TASK GOAL: Only one span of the listing below should come back. It runs from the line with "mk_object (mk_view 16" through the line with "Lemma ex_object_proper : object_proper", and each of its lines must be reproduced exactly.

STORED DATA:
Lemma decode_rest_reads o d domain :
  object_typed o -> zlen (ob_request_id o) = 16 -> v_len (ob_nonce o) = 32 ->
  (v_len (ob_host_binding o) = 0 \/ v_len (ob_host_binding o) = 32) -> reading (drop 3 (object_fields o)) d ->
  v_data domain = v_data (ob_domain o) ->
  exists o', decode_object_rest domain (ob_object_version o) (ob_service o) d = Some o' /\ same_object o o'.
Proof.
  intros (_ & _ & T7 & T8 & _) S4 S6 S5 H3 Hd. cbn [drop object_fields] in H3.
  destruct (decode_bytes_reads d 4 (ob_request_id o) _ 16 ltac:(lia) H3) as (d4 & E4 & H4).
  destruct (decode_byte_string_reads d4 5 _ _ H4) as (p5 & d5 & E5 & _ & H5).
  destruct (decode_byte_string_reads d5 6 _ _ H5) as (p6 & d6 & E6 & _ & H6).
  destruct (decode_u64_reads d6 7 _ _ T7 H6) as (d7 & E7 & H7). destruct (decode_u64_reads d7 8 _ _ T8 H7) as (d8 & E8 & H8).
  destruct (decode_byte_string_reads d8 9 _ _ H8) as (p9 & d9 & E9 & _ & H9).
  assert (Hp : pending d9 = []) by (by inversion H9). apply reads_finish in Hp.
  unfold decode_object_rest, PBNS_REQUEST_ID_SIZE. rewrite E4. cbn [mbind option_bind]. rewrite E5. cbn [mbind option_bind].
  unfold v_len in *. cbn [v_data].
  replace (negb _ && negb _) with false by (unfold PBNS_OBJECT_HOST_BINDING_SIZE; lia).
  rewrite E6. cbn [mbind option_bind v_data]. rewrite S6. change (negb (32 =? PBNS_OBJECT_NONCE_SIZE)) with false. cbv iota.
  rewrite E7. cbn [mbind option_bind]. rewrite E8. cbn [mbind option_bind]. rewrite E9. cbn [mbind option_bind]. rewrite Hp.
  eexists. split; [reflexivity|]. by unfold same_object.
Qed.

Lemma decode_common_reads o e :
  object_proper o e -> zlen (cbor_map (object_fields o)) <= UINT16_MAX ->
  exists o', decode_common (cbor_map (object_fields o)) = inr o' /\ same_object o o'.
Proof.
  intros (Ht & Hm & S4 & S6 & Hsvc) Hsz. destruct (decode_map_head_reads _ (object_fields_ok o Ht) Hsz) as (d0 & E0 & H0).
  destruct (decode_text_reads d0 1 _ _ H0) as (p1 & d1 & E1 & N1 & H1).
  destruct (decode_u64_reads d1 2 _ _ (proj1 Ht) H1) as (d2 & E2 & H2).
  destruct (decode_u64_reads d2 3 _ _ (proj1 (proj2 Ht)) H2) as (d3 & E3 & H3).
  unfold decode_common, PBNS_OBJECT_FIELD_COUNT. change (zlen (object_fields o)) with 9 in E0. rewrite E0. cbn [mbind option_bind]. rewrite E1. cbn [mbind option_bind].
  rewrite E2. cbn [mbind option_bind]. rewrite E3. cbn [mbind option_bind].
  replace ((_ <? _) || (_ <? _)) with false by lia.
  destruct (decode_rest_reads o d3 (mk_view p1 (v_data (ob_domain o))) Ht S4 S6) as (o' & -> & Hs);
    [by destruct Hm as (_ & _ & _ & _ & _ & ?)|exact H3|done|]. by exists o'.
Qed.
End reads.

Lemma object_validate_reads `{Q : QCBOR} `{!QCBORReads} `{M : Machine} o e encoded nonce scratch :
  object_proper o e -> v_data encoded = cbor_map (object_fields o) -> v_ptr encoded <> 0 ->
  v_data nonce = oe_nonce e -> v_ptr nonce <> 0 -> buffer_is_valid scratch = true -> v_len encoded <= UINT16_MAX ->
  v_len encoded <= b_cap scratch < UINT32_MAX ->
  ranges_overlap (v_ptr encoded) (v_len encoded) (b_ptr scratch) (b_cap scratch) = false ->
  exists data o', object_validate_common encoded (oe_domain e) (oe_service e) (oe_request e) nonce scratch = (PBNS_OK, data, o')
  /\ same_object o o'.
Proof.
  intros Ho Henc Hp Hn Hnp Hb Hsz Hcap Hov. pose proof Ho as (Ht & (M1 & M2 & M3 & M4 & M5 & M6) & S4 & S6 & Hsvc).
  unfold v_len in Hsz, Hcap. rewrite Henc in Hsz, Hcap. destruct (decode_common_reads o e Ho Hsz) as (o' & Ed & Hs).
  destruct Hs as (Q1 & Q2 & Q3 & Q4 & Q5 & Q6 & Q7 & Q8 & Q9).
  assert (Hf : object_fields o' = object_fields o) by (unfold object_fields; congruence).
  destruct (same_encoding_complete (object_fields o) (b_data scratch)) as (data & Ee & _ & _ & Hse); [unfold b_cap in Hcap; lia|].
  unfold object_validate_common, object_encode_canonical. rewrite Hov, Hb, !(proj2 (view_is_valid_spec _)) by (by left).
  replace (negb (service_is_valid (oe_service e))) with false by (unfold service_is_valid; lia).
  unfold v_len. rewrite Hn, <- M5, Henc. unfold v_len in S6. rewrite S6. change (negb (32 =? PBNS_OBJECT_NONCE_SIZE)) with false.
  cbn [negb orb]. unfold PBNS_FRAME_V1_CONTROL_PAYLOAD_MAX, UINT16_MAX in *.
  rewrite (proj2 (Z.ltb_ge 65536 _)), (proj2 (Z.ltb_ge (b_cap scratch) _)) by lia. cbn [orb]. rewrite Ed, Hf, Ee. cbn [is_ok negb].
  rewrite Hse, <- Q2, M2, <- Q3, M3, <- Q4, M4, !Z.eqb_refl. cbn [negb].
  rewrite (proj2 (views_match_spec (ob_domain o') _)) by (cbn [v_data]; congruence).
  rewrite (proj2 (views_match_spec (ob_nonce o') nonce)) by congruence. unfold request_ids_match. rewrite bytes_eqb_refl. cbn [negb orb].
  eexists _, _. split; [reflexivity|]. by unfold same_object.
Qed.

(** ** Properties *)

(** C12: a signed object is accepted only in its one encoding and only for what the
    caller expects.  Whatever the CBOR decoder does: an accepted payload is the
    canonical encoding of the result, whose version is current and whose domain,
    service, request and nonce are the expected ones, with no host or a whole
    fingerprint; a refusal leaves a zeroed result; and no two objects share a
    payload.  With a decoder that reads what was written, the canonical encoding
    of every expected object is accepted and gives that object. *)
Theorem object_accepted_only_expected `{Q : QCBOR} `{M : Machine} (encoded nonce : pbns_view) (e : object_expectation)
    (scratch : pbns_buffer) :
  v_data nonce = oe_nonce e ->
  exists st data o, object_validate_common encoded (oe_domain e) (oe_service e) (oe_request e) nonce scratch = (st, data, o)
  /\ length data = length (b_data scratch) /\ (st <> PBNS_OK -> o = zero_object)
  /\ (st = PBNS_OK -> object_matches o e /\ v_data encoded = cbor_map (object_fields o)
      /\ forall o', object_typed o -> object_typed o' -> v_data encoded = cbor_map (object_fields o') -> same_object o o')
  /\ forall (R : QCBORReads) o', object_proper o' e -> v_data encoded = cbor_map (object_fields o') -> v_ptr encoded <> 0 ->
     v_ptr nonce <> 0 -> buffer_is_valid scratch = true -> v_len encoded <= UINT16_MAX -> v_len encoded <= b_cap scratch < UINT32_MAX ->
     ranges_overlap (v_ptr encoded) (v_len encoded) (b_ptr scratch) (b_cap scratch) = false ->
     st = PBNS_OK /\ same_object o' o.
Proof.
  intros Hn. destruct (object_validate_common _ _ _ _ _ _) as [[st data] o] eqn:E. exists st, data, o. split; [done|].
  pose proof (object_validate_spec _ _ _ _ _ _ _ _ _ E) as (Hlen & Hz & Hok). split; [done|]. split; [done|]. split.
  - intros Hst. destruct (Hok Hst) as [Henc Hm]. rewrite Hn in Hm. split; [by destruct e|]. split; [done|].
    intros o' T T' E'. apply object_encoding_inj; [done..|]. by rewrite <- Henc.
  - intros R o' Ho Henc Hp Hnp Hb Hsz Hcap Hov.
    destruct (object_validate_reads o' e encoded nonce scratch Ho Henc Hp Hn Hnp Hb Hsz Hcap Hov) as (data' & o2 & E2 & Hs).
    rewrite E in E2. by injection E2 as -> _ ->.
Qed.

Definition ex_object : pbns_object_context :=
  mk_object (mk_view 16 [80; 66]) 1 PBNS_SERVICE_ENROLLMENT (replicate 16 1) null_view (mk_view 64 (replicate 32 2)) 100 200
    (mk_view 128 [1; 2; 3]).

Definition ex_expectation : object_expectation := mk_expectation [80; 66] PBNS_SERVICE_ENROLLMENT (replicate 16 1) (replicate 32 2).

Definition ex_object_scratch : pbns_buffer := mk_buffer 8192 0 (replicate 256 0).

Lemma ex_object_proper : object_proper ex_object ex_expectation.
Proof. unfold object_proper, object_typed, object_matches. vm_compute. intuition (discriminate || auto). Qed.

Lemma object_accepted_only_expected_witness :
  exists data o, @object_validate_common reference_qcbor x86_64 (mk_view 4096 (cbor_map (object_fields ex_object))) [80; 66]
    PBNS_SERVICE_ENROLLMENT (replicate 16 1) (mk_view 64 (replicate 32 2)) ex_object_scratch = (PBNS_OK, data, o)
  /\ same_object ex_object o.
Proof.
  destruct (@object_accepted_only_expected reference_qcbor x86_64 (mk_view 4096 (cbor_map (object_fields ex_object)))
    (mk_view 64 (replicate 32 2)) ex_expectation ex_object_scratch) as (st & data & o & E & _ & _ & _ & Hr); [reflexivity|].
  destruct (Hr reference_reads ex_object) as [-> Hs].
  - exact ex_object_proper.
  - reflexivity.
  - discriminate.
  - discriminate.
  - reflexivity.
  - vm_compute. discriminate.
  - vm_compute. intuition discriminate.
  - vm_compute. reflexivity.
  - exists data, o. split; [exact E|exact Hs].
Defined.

ANSWER SPACE:
  mk_object (mk_view 16 [80; 66]) 1 PBNS_SERVICE_ENROLLMENT (replicate 16 1) null_view (mk_view 64 (replicate 32 2)) 100 200
    (mk_view 128 [1; 2; 3]).

Definition ex_expectation : object_expectation := mk_expectation [80; 66] PBNS_SERVICE_ENROLLMENT (replicate 16 1) (replicate 32 2).

Definition ex_object_scratch : pbns_buffer := mk_buffer 8192 0 (replicate 256 0).

Lemma ex_object_proper : object_proper ex_object ex_expectation.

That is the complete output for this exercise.